◆ **Exercise description**: Every line in the records below between the one holding "Definition unchanged (w" and the one holding "Lemma schema_view c", inclusive, is to be set down exactly; all other lines are to be left out.

◆ **Data for analysis**:
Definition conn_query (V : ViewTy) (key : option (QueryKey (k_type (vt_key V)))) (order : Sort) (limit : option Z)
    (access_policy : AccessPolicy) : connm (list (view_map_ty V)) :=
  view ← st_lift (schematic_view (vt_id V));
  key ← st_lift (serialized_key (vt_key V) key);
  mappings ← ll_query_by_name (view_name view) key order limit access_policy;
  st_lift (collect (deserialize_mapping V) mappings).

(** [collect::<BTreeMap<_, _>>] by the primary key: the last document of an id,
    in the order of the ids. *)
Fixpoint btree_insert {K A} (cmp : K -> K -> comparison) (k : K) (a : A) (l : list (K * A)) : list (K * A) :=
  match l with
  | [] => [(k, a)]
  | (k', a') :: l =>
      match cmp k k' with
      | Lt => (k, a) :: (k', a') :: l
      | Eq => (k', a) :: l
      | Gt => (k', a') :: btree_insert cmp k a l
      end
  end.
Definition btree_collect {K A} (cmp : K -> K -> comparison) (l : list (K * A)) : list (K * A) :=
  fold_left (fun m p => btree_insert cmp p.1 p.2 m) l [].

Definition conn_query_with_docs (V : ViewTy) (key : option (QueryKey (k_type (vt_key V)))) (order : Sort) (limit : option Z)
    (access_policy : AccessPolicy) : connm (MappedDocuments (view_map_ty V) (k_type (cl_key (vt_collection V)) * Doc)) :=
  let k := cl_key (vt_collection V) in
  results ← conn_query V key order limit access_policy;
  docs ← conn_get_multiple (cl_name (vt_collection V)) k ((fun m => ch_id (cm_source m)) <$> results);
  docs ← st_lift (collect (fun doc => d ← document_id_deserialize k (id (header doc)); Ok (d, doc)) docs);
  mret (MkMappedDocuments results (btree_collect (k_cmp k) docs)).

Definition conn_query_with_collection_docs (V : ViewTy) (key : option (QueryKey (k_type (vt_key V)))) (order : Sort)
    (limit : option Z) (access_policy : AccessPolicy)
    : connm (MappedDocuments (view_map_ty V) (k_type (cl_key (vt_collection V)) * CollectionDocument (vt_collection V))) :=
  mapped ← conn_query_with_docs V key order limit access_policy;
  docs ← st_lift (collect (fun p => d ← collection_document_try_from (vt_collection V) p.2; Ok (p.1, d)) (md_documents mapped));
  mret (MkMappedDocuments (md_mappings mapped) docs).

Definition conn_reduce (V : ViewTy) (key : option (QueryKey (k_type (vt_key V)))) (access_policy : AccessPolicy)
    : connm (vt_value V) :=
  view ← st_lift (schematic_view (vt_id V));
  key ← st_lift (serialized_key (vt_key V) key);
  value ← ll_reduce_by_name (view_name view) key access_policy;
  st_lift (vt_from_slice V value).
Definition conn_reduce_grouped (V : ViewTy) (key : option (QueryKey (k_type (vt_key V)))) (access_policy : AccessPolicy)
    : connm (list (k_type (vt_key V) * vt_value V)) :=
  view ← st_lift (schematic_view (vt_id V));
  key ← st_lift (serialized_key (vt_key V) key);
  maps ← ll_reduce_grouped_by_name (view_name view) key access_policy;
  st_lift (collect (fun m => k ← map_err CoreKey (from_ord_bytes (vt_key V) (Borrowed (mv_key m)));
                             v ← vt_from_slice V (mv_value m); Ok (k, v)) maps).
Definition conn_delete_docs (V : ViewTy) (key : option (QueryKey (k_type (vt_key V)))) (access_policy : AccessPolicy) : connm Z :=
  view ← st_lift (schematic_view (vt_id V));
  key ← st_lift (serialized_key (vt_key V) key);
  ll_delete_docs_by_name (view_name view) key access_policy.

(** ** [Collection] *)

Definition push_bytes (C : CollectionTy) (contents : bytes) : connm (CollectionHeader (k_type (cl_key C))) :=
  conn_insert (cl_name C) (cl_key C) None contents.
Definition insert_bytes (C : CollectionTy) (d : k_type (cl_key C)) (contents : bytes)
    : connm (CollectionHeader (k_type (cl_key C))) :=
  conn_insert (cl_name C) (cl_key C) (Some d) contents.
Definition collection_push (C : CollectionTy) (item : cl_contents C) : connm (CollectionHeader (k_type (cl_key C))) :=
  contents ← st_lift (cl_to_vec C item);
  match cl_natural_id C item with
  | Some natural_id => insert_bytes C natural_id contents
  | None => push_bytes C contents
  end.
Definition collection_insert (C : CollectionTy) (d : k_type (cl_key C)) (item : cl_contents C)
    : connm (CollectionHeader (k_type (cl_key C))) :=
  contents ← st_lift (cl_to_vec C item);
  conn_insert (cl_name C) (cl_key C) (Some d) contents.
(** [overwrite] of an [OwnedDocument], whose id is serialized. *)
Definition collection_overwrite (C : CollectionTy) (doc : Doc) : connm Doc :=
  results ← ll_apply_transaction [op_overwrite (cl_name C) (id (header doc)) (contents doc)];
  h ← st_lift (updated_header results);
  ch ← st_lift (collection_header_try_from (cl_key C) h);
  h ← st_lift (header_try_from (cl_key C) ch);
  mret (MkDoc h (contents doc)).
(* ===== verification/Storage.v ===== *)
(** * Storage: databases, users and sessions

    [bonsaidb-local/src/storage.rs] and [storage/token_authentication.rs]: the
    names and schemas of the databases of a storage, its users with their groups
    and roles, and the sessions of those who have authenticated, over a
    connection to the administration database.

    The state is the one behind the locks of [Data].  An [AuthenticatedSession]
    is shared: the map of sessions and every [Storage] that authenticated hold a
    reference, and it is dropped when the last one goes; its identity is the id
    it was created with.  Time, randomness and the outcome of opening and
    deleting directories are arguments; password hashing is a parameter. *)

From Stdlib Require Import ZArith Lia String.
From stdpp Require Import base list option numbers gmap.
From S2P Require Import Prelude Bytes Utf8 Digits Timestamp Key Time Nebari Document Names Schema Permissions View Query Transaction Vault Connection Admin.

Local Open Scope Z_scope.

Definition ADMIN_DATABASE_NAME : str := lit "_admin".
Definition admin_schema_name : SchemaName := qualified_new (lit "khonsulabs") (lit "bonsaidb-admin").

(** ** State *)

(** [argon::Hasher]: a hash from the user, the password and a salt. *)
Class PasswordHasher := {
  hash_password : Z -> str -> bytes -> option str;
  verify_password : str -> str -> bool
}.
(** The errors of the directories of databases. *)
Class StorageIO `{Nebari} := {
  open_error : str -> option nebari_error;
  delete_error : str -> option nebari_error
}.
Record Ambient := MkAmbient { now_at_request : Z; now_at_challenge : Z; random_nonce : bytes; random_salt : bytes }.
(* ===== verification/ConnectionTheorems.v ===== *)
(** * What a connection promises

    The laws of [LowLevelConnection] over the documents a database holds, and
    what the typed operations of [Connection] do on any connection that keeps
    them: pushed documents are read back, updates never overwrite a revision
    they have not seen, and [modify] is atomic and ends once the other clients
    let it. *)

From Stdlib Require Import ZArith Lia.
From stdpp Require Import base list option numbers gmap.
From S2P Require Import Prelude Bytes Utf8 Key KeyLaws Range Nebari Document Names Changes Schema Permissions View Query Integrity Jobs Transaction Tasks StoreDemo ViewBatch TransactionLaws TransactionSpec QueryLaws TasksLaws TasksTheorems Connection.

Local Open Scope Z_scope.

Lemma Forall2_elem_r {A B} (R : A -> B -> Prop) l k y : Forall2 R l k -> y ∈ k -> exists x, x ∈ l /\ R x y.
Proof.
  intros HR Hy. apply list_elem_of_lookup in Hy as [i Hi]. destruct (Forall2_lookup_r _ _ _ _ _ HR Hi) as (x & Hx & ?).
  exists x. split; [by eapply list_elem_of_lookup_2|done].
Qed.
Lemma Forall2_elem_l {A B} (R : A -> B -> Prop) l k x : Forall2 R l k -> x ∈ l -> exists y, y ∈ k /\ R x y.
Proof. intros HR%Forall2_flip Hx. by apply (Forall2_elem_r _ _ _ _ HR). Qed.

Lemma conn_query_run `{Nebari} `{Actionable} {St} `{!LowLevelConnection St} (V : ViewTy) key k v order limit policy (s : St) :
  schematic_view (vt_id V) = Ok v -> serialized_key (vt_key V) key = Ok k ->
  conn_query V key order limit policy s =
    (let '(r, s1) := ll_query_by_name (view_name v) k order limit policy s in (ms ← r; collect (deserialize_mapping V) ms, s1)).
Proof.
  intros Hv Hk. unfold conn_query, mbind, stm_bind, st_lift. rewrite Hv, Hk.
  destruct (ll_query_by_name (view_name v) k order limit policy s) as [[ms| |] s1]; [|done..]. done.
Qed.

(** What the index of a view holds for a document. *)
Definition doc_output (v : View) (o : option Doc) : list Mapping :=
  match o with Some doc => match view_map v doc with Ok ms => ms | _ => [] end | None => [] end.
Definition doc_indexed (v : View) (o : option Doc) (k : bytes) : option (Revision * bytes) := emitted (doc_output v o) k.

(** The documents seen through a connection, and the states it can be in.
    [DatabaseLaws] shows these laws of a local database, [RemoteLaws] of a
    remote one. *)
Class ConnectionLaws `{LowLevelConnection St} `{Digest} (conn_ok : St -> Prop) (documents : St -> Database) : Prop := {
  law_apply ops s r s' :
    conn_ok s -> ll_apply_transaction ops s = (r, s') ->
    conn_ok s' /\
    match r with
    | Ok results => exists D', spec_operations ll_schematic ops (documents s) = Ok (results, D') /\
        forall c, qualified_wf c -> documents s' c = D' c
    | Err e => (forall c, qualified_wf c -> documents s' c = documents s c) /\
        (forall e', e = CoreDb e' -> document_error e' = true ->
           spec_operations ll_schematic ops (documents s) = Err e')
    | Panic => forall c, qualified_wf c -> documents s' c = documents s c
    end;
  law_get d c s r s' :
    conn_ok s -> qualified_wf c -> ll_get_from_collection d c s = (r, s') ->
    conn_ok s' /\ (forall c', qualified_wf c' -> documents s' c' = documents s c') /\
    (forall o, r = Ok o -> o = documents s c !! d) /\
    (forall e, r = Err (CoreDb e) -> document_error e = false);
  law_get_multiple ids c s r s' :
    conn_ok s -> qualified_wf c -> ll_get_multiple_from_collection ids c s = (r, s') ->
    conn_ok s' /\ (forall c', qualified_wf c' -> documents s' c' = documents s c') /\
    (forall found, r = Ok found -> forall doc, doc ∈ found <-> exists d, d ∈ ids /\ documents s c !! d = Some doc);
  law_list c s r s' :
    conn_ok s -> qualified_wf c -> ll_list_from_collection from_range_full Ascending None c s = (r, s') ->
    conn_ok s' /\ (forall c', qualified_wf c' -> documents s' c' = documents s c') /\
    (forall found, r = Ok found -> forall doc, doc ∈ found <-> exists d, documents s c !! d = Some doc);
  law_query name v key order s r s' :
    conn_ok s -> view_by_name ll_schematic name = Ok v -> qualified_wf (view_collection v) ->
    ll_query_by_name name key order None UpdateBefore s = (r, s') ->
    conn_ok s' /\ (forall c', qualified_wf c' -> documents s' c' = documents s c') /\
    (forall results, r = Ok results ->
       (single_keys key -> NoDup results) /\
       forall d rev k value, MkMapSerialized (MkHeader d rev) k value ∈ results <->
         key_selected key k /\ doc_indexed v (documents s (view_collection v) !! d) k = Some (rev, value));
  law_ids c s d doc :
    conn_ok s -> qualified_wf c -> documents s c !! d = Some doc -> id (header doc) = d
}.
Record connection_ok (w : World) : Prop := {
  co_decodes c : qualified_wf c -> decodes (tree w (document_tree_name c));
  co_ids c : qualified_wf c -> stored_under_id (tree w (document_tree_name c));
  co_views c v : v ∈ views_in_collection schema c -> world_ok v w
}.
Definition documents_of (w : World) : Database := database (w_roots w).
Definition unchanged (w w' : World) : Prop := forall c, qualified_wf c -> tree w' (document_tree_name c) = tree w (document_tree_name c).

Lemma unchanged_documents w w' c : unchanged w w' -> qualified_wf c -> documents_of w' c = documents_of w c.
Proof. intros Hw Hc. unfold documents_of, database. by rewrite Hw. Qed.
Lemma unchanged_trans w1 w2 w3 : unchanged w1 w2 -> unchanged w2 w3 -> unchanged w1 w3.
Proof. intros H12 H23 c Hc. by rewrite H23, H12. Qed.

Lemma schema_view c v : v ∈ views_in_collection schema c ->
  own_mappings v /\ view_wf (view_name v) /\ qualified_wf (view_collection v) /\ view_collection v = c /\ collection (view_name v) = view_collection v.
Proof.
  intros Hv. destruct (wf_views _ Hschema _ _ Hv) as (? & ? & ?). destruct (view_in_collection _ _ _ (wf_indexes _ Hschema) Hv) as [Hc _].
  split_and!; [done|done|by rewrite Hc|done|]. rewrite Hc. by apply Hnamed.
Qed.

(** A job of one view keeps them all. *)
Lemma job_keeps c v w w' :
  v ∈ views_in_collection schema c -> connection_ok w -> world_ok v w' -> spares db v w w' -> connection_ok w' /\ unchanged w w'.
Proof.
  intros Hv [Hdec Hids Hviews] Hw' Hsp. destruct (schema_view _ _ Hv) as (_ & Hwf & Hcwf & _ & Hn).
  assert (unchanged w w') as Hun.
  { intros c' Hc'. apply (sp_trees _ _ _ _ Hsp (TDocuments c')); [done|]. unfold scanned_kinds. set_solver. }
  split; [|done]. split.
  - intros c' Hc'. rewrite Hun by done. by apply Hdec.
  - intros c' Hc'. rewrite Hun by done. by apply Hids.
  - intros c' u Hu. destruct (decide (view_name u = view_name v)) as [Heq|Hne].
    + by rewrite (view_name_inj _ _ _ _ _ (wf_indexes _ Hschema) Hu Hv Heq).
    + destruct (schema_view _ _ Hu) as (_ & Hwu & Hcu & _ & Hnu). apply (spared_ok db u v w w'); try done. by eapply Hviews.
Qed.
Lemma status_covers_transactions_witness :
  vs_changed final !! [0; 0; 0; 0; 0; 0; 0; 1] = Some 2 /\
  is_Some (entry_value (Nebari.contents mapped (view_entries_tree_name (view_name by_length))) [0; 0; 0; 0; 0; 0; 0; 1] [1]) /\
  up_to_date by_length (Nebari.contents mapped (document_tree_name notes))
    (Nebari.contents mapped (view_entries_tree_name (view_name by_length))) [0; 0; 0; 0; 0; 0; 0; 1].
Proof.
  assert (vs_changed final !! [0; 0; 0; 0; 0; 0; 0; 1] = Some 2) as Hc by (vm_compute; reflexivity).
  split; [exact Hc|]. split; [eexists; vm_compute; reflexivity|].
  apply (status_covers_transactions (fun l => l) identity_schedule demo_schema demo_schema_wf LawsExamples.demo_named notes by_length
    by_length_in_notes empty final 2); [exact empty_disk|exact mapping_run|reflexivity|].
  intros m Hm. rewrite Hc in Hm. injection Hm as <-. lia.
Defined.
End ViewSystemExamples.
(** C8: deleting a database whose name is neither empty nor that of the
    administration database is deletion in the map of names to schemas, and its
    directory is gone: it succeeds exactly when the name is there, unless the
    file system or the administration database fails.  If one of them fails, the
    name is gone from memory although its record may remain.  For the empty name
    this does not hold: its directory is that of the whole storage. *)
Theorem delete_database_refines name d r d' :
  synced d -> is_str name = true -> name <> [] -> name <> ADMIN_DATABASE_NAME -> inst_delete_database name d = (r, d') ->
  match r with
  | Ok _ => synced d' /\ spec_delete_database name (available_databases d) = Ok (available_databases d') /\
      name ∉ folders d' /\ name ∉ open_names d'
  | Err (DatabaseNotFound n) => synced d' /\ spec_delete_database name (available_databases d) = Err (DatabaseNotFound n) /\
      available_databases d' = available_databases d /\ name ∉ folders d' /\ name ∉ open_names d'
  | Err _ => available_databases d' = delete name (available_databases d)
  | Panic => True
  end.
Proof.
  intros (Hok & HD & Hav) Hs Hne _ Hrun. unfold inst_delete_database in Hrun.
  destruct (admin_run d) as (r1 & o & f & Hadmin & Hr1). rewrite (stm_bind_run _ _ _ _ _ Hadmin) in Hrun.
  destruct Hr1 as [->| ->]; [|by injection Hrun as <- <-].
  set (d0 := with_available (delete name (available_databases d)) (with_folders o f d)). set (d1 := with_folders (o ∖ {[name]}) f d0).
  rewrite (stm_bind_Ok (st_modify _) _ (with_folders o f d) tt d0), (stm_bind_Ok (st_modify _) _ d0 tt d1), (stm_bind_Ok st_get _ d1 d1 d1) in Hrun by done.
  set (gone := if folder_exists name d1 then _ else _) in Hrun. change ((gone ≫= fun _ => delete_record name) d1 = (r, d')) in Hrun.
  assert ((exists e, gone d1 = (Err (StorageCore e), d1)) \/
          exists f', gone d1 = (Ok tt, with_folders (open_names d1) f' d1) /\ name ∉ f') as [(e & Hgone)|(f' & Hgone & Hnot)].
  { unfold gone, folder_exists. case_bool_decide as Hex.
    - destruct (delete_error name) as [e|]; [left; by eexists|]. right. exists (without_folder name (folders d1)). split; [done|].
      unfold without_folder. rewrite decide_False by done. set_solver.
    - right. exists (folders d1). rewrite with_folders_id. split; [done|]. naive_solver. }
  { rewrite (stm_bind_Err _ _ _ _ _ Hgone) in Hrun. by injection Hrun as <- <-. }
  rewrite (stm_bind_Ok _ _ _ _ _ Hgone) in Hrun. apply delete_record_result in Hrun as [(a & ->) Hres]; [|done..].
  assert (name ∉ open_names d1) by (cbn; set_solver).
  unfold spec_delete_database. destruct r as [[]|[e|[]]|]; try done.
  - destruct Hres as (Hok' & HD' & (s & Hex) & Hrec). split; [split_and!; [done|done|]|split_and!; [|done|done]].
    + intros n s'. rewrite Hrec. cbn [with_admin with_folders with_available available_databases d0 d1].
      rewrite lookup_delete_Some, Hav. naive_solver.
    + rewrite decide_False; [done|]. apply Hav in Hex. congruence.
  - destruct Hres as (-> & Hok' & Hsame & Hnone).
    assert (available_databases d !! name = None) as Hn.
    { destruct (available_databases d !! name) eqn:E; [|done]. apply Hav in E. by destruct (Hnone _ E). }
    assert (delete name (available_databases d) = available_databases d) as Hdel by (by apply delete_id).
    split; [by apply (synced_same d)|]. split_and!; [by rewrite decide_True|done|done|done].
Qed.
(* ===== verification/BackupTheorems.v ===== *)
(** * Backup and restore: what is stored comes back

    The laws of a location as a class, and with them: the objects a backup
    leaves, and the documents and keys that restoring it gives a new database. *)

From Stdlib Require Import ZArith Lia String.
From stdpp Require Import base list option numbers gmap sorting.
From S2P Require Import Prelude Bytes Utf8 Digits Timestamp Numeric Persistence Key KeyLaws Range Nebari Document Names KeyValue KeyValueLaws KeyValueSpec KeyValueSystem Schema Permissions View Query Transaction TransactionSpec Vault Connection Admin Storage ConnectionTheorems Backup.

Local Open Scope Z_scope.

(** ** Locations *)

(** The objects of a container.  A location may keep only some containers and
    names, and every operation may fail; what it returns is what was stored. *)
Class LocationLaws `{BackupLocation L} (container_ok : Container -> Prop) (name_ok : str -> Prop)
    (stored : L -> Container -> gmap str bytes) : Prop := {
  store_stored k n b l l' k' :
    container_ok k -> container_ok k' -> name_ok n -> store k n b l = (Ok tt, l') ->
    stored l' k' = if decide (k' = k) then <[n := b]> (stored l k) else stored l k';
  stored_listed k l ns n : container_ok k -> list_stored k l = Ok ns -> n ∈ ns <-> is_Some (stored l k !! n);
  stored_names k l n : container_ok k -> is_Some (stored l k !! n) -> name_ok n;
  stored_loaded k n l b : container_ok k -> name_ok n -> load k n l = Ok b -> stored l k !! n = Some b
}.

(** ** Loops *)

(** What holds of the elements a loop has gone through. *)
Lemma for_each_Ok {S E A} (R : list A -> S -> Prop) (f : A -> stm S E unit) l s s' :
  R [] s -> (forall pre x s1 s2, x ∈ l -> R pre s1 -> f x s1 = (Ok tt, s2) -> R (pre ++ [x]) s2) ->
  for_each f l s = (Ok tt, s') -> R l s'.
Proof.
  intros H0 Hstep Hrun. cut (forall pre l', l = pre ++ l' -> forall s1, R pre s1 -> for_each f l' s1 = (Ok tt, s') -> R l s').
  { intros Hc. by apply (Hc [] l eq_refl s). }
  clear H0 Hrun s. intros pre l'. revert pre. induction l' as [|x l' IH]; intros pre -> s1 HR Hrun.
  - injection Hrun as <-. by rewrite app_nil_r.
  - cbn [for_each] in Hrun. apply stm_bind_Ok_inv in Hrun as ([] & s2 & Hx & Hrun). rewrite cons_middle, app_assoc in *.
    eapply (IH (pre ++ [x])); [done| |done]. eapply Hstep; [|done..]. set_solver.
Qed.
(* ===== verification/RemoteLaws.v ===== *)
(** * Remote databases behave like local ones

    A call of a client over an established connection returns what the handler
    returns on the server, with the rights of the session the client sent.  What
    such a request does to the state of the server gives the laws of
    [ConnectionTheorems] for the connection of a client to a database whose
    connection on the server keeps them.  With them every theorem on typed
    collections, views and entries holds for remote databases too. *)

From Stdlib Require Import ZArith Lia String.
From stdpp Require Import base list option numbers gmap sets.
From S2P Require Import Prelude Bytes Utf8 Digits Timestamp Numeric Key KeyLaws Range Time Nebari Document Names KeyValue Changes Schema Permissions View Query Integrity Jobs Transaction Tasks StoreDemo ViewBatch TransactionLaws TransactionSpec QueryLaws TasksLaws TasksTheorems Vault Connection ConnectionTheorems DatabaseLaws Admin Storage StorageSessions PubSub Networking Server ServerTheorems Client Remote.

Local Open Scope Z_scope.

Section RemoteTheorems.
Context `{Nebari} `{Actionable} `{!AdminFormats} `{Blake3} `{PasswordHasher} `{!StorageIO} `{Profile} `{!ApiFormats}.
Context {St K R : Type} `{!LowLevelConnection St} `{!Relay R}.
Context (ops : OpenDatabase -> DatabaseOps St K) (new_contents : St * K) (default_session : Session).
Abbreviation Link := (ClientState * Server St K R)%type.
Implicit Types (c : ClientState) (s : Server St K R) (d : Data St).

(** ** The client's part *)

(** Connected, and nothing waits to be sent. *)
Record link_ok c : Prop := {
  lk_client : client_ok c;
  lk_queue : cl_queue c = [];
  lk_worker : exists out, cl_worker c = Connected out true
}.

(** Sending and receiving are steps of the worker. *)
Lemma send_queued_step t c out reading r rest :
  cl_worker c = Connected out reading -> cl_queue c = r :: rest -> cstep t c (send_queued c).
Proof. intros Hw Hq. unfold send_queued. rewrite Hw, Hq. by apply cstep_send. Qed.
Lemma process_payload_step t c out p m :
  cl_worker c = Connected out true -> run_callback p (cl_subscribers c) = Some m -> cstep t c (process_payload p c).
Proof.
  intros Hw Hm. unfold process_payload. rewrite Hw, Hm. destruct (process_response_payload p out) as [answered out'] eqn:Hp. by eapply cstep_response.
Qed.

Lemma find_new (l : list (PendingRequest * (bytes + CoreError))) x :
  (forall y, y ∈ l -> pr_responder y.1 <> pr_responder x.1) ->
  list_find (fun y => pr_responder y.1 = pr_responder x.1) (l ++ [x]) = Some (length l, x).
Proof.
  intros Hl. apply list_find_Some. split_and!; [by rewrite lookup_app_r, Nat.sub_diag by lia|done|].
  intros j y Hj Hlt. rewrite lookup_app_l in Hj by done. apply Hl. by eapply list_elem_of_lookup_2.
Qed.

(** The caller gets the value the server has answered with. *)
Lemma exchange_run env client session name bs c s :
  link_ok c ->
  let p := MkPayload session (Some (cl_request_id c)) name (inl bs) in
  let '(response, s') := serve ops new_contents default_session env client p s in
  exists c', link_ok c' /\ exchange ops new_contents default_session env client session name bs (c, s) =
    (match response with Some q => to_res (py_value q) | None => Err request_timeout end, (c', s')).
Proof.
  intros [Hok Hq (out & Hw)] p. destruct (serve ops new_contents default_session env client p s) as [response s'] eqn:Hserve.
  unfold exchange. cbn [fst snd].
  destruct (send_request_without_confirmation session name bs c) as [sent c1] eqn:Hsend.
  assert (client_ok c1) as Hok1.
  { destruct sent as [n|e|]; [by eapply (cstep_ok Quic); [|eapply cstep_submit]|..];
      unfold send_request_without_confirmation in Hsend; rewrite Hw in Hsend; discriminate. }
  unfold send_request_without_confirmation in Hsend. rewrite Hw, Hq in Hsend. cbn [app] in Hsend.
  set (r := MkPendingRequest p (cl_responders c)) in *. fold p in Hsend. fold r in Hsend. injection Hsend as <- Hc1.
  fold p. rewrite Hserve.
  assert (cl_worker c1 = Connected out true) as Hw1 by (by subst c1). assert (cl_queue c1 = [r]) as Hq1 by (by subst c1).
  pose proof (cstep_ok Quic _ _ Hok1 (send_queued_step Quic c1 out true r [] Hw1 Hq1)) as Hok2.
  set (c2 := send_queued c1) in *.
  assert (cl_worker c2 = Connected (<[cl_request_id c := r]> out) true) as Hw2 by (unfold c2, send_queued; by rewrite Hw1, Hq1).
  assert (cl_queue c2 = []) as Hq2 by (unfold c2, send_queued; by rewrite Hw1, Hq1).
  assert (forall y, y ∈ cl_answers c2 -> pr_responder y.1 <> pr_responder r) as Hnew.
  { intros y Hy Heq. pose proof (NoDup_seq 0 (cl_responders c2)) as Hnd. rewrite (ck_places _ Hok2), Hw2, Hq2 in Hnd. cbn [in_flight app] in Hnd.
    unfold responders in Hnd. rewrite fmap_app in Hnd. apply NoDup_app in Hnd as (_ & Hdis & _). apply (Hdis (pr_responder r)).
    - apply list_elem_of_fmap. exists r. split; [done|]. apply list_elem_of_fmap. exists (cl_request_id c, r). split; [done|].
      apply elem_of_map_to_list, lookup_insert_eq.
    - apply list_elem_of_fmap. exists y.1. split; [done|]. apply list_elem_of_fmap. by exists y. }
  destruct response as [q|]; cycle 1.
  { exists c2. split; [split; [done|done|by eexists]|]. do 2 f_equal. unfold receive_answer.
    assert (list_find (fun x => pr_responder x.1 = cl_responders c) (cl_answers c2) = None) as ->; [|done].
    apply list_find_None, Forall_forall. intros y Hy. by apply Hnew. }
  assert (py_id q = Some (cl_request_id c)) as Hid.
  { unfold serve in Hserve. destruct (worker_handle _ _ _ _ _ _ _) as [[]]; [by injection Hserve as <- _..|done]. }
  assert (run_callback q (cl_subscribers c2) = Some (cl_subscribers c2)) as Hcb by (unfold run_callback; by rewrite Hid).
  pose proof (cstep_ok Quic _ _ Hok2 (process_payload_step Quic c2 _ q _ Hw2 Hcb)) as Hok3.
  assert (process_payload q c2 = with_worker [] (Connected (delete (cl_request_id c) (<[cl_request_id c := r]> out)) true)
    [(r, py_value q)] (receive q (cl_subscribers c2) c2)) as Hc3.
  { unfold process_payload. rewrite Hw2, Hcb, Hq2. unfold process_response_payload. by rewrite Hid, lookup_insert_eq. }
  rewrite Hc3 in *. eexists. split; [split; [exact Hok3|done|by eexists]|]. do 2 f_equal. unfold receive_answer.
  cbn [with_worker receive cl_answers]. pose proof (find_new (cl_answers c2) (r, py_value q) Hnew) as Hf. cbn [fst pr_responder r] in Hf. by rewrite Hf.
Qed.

◆ **Problem solution**:
Definition unchanged (w w' : World) : Prop := forall c, qualified_wf c -> tree w' (document_tree_name c) = tree w (document_tree_name c).

Lemma unchanged_documents w w' c : unchanged w w' -> qualified_wf c -> documents_of w' c = documents_of w c.
Proof. intros Hw Hc. unfold documents_of, database. by rewrite Hw. Qed.
Lemma unchanged_trans w1 w2 w3 : unchanged w1 w2 -> unchanged w2 w3 -> unchanged w1 w3.
Proof. intros H12 H23 c Hc. by rewrite H23, H12. Qed.

Lemma schema_view c v : v ∈ views_in_collection schema c ->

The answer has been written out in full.